Lemma lineEnds_token (t : Token) (r : str) :
  tokenFits t = true ->
  (isText t = true -> notLineFeedFirst r = true) ->
  normalizeLineEnds (printToken t ++ r) = printToken (lineToken t) ++ normalizeLineEnds r.
Proof.
  destruct t as [tag attrs|tag attrs|tag|d|d]; cbn [tokenFits printToken lineToken isText];
    intros Hok Hr; try discriminate; repeat rewrite <- app_assoc.
  - apply andb_true_iff in Hok as [Hok _]. apply andb_true_iff in Hok as [Htag Hattrs].
    rewrite (lineEnds_plain_app "<") by reflexivity.
    rewrite (lineEnds_plain_app tag) by now apply name_plain.
    rewrite lineEnds_attributes by exact Hattrs.
    now rewrite (lineEnds_plain_app ">") by reflexivity.
  - rewrite (lineEnds_plain_app "</") by reflexivity.
    rewrite (lineEnds_plain_app tag) by now apply name_plain.
    now rewrite (lineEnds_plain_app ">") by reflexivity.
  - apply lineEnds_escape. now apply Hr.
  - rewrite (lineEnds_plain_app "<![CDATA[") by reflexivity.
    rewrite (lineEnds_app d) by reflexivity.
    now rewrite (lineEnds_plain_app "]]>") by reflexivity.
Qed.

Lemma printToken_first (ok : Token -> bool) (t : Token) (rest : str) :
  isText t = false -> exists r, printToken t ++ rest = "<"%char :: r.
Proof. destruct t; cbn [isText printToken]; try discriminate; intros _; cbn [app]; eauto. Qed.

Lemma lineEnds_tokens (toks : list Token) :
  sealedBy tokenFits toks = true ->
  normalizeLineEnds (flat_map printToken toks) = flat_map printToken (map lineToken toks).
Proof.
  induction toks as [|t toks IH]; [reflexivity|]. cbn [sealedBy]. intros H.
  apply andb_true_iff in H as [H Hrest]. apply andb_true_iff in H as [Ht Hadj].
  cbn [flat_map map]. rewrite lineEnds_token; [now rewrite IH|exact Ht|].
  intros Htext. rewrite Htext in Hadj. destruct toks as [|t' toks]; [discriminate|].
  apply negb_true_iff in Hadj. cbn [flat_map].
  destruct (printToken_first tokenFits t' (flat_map printToken toks) Hadj) as [x ->].
  reflexivity.
Qed.

Lemma lineAttribute_readable (a : str * str) :
  attributeFits a = true -> attributeReadable (lineAttribute a) = true.
Proof.
  unfold attributeFits, attributeReadable, lineAttribute. cbn [fst snd]. intros H.
  apply andb_true_iff in H as [Hk Hv]. rewrite Hk. cbn [andb].
  revert Hv. apply lineEnds_forallb; [|reflexivity].
  intros c. unfold attrRawChar, attrPlainChar, plainChar. clear. all_chars c.
Qed.

Lemma lineToken_readable (t : Token) :
  tokenFits t = true -> tokenReadable (lineToken t) = true.
Proof.
  destruct t as [tag attrs|tag attrs|tag|d|d]; cbn [tokenFits lineToken tokenReadable tokenOk];
    intros H; try discriminate; try exact H.
  - apply andb_true_iff in H as [H Hdup]. apply andb_true_iff in H as [Htag Hattrs].
    rewrite Htag. cbn [andb]. rewrite map_map. cbn [lineAttribute fst]. 
    change (map (fun x : str * str => fst x) attrs) with (map fst attrs). rewrite Hdup, andb_true_r.
    revert Hattrs. clear. induction attrs as [|a attrs IH]; [reflexivity|].
    cbn [forallb map]. intros H. apply andb_true_iff in H as [Ha H].
    now rewrite (lineAttribute_readable _ Ha), IH.
  - destruct d as [|c d]; [discriminate|].
    assert (Hp : forallb plainChar (normalizeLineEnds (c :: d)) = true).
    { revert H. apply lineEnds_forallb; [|reflexivity].
      intros x. unfold plainChar. clear. all_chars x. }
    destruct (normalizeLineEnds (c :: d)) eqn:E; [|exact Hp].
    now apply lineEnds_nil in E.
  - apply andb_true_iff in H as [Hc Hn]. rewrite lineEnds_includes, Hn, andb_true_r.
    revert Hc. apply lineEnds_forallb; [|reflexivity].
    intros x. unfold plainChar. clear. all_chars x.
Qed.

Lemma lineToken_isText (t : Token) : isText (lineToken t) = isText t.
Proof. now destruct t. Qed.

Lemma lineTokens_sealed (toks : list Token) :
  sealedBy tokenFits toks = true -> sealedBy tokenReadable (map lineToken toks) = true.
Proof.
  induction toks as [|t toks IH]; [reflexivity|]. cbn [sealedBy map]. intros H.
  apply andb_true_iff in H as [H Hrest]. apply andb_true_iff in H as [Ht Hadj].
  rewrite (lineToken_readable _ Ht), (IH Hrest), lineToken_isText, andb_true_r.
  cbn [andb]. destruct (isText t); [|reflexivity].
  destruct toks as [|t' toks]; [discriminate|]. cbn [map]. now rewrite lineToken_isText.
Qed.

(** ** Reading a printed token with white space in its attribute values *)

Lemma attrPlainChar_facts (c : ascii) :
  attrPlainChar c = true ->
  negb (Ascii.eqb c "034") = true /\ Ascii.eqb "<" c = false
  /\ negb (Ascii.eqb (normalizeSpace c) "&") = true /\ plainChar c = true.
Proof. all_chars c. Qed.

Lemma attribute_step_read (a : str * str) (rest : str) :
  attributeReadable a = true ->
  attribute_step (printAttribute a ++ rest) = Some (Some (spaceAttribute a, rest)).
Proof.
  destruct a as [k v]. unfold attributeReadable, printAttribute, spaceAttribute.
  cbn [fst snd]. intros H. apply andb_true_iff in H as [Hk Hv].
  repeat rewrite <- app_assoc. cbn [app dq].
  unfold attribute_step. cbn [span]. chars.
  assert (Hh : exists c k', k = c :: k' /\ isNameChar c = true).
  { destruct k as [|c k']; [discriminate|]. exists c, k'. split; [reflexivity|].
    simpl in Hk. apply andb_true_iff in Hk as [Hc _]. now apply nameStart_nameChar. }
  destruct Hh as (c & k' & Ek & Hc).
  assert (Hsp : span isSpace (k ++ "="%char :: "034"%char :: v ++ "034"%char :: rest)
                = ([], k ++ "="%char :: "034"%char :: v ++ "034"%char :: rest)).
  { rewrite Ek. cbn [app]. apply span_stop. now apply nameChar_facts. }
  rewrite Hsp.
  rewrite lexName_app; [|exact Hk|now chars].
  unfold skipSpace. repeat (progress (cbn [span snd orb]; chars)).
  rewrite (span_app _ v ("034"%char :: rest)).
  - assert (existsb (Ascii.eqb "<") v = false) as ->.
    { clear -Hv. induction v as [|x v IH]; simpl in *; [reflexivity|].
      apply andb_true_iff in Hv as [Hx Hv].
      apply attrPlainChar_facts in Hx as (_ & -> & _). auto. }
    rewrite expandReferences_plain; [reflexivity|].
    clear -Hv. induction v as [|x v IH]; [reflexivity|]. cbn [map forallb] in *.
    apply andb_true_iff in Hv as [Hx Hv].
    apply attrPlainChar_facts in Hx as (_ & _ & -> & _). auto.
  - revert Hv. apply forallb_imp. intros x Hx. now apply attrPlainChar_facts in Hx.
  - now chars.
Qed.

Lemma many_attribute_read (attrs : list (str * str)) (rest : str) :
  forallb attributeReadable attrs = true ->
  attribute_step rest = Some None ->
  many attribute_step (printAttributes attrs ++ rest) = Some (map spaceAttribute attrs, rest).
Proof.
  intros H Hr. induction attrs as [|a attrs IH];
    rewrite (many_unfold attribute_step_consumes).
  - simpl. now rewrite Hr.
  - simpl in H. apply andb_true_iff in H as [Ha H].
    unfold printAttributes. cbn [flat_map]. rewrite <- app_assoc.
    rewrite (attribute_step_read _ _ Ha).
    fold (printAttributes attrs). now rewrite (IH H).
Qed.

Lemma spaceAttributes_keys (attrs : list (str * str)) :
  map fst (map spaceAttribute attrs) = map fst attrs.
Proof. induction attrs as [|a attrs IH]; [reflexivity|]. cbn [map]. now rewrite IH. Qed.

Lemma token_step_read (t : Token) (r : str) :
  tokenReadable t = true ->
  (isText t = true -> match r with [] => True | c :: _ => c = "<"%char end) ->
  token_step (printToken t ++ r) = Some (Some (spaceToken t, r)).
Proof.
  destruct t as [tag attrs|tag attrs|tag|d|d]; intros Hok Hr;
    try discriminate; try (now apply token_step_print).
  cbn [tokenReadable printToken spaceToken] in *.
  apply andb_true_iff in Hok as [Hok Hdup]. apply andb_true_iff in Hok as [Htag Hattrs].
  apply negb_true_iff in Hdup.
  destruct (nameOk_head _ Htag) as (c & t & Et & Hc).
  destruct (nameChar_facts _ Hc) as (_ & _ & _ & Hs & Hb & _).
  repeat rewrite <- app_assoc. cbn [app].
  unfold token_step. chars. cbn match.
  assert (forall x, startsWith "/" (tag ++ x) = false) as ->.
  { intros x. rewrite Et. cbn [app startsWith]. now rewrite Hs. }
  assert (forall x, startsWith "![CDATA[" (tag ++ x) = false) as ->.
  { intros x. rewrite Et. cbn [app startsWith]. now rewrite Hb. }
  rewrite lexName_app; [|exact Htag|].
  - rewrite many_attribute_read; [|exact Hattrs|reflexivity].
    rewrite spaceAttributes_keys, Hdup. reflexivity.
  - destruct attrs as [|a attrs]; cbn; now chars.
Qed.

Lemma many_token_read (toks : list Token) :
  sealedBy tokenReadable toks = true ->
  many token_step (flat_map printToken toks) = Some (map spaceToken toks, []).
Proof.
  induction toks as [|t toks IH]; intros H;
    rewrite (many_unfold token_step_consumes); [reflexivity|].
  cbn [sealedBy] in H. apply andb_true_iff in H as [H Hrest].
  apply andb_true_iff in H as [Ht Hadj].
  cbn [flat_map map]. rewrite (token_step_read _ _ Ht).
  - now rewrite (IH Hrest).
  - intros Htext. rewrite Htext in Hadj.
    destruct toks as [|t' toks]; [discriminate|]. apply negb_true_iff in Hadj.
    cbn [flat_map].
    destruct (printToken_first tokenFits t' (flat_map printToken toks) Hadj) as [x ->].
    reflexivity.
Qed.

(** ** The characters of a printed document *)

Lemma attrRaw_xmlChar (s : str) : forallb attrRawChar s = true -> forallb isXmlChar s = true.
Proof.
  apply forallb_imp. intros c H. unfold attrRawChar in H.
  repeat (apply andb_true_iff in H as [H _]). exact H.
Qed.

Lemma escapeChar_xmlChar (c : ascii) :
  isXmlChar c = true -> forallb isXmlChar (escapeChar c) = true.
Proof.
  intros H.
  destruct (escapeChar_cases c) as [[-> ->]|[[-> ->]|[[-> ->]|[[-> ->]|[[-> ->]|E]]]]];
    try reflexivity.
  destruct E as (_ & _ & _ & _ & _ & ->). simpl. now rewrite H.
Qed.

* _PROBLEM REQUIREMENTS_: Retype exactly the span of lines from the one with "Lemma printToken_first (ok" through the one with "intros Htext. rewrite Htext in Hadj. destruct"; include both ends and omit the rest of the material.

* _SOLUTION TO THE EXERCISE_:
Lemma printToken_first (ok : Token -> bool) (t : Token) (rest : str) :
  isText t = false -> exists r, printToken t ++ rest = "<"%char :: r.
Proof. destruct t; cbn [isText printToken]; try discriminate; intros _; cbn [app]; eauto. Qed.

Lemma lineEnds_tokens (toks : list Token) :
  sealedBy tokenFits toks = true ->
  normalizeLineEnds (flat_map printToken toks) = flat_map printToken (map lineToken toks).
Proof.
  induction toks as [|t toks IH]; [reflexivity|]. cbn [sealedBy]. intros H.
  apply andb_true_iff in H as [H Hrest]. apply andb_true_iff in H as [Ht Hadj].
  cbn [flat_map map]. rewrite lineEnds_token; [now rewrite IH|exact Ht|].
  intros Htext. rewrite Htext in Hadj. destruct toks as [|t' toks]; [discriminate|].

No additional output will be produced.